## WORK INSTRUCTIONS
Every line containing the string "CertificateInfo" is to be copied from the records.

Start of SOURCE MATERIAL

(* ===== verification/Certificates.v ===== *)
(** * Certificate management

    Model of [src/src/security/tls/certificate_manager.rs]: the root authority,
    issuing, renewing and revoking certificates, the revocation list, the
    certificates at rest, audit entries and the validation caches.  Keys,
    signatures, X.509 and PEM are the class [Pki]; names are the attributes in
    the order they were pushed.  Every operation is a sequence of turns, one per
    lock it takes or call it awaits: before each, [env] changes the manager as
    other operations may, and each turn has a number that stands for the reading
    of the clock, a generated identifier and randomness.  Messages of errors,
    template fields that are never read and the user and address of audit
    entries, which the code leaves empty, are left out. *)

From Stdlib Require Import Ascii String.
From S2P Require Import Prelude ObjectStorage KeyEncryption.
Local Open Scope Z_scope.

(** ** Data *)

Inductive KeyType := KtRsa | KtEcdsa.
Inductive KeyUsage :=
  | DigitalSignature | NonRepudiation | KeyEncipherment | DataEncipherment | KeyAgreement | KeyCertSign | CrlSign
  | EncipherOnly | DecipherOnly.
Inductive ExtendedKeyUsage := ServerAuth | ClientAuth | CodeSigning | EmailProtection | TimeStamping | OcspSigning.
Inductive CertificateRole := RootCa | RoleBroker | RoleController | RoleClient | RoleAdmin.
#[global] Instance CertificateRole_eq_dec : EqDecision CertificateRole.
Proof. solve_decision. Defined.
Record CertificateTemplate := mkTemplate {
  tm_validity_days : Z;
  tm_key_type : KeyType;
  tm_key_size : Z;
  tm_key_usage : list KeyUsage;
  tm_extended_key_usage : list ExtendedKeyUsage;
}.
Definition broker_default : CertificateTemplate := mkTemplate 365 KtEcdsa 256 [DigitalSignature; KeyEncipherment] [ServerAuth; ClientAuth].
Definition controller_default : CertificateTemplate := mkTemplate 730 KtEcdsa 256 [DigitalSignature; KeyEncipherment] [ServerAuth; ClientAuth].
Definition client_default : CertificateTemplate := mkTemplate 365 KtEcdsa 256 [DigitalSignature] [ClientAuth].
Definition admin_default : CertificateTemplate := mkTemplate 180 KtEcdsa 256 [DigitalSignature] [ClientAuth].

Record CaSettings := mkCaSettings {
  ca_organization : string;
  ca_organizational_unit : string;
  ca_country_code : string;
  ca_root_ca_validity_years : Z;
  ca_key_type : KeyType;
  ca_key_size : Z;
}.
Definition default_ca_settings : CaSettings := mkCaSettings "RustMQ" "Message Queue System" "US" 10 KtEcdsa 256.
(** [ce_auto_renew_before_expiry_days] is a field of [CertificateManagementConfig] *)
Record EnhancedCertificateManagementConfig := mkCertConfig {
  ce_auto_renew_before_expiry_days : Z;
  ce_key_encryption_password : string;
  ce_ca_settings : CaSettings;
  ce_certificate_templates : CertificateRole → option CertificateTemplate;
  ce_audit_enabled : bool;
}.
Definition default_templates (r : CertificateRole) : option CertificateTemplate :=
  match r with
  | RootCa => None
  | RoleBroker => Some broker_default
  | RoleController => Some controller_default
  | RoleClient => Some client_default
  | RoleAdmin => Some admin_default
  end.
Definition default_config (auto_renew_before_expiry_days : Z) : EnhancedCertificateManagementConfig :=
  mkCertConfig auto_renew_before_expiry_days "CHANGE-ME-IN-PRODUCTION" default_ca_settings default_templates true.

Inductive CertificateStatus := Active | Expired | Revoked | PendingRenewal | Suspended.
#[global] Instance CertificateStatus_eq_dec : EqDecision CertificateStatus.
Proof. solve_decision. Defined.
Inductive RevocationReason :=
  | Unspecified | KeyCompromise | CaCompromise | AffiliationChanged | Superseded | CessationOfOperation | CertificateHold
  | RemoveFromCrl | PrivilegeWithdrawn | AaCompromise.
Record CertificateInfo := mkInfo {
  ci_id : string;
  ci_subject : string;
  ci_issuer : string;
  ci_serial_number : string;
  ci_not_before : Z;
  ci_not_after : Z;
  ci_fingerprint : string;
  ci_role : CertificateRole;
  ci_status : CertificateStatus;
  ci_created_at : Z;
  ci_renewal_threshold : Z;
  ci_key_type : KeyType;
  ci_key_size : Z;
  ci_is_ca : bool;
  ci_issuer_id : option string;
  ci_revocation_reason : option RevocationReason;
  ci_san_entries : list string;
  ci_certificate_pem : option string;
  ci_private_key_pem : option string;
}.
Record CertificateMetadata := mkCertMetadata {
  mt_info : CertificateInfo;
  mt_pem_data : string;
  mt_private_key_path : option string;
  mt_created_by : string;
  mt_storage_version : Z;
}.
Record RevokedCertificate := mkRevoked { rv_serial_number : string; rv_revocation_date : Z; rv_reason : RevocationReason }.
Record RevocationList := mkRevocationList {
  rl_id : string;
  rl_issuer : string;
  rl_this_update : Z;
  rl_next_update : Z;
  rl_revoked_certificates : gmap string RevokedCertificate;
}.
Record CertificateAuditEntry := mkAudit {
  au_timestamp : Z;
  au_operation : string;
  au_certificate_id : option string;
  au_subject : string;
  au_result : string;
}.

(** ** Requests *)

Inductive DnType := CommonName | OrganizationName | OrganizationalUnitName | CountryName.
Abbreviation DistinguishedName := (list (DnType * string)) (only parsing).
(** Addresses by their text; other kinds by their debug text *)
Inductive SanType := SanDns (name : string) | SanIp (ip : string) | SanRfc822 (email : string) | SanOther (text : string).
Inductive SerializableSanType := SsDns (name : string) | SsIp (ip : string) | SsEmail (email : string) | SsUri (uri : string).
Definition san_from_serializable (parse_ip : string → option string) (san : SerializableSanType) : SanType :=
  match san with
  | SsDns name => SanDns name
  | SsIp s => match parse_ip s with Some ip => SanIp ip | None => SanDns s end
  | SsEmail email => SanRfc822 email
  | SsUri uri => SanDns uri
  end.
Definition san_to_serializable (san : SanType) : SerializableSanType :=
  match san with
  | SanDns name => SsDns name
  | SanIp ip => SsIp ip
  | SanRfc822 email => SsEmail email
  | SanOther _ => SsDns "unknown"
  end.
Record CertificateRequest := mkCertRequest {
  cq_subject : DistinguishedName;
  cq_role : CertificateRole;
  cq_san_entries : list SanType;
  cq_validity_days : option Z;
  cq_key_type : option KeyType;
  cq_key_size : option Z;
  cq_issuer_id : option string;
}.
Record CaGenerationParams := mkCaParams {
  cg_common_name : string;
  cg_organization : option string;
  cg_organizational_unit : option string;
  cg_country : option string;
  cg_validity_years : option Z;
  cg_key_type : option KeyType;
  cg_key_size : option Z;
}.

End of SOURCE MATERIAL

## SOLUTION BELOW
Record CertificateInfo := mkInfo {
  mt_info : CertificateInfo;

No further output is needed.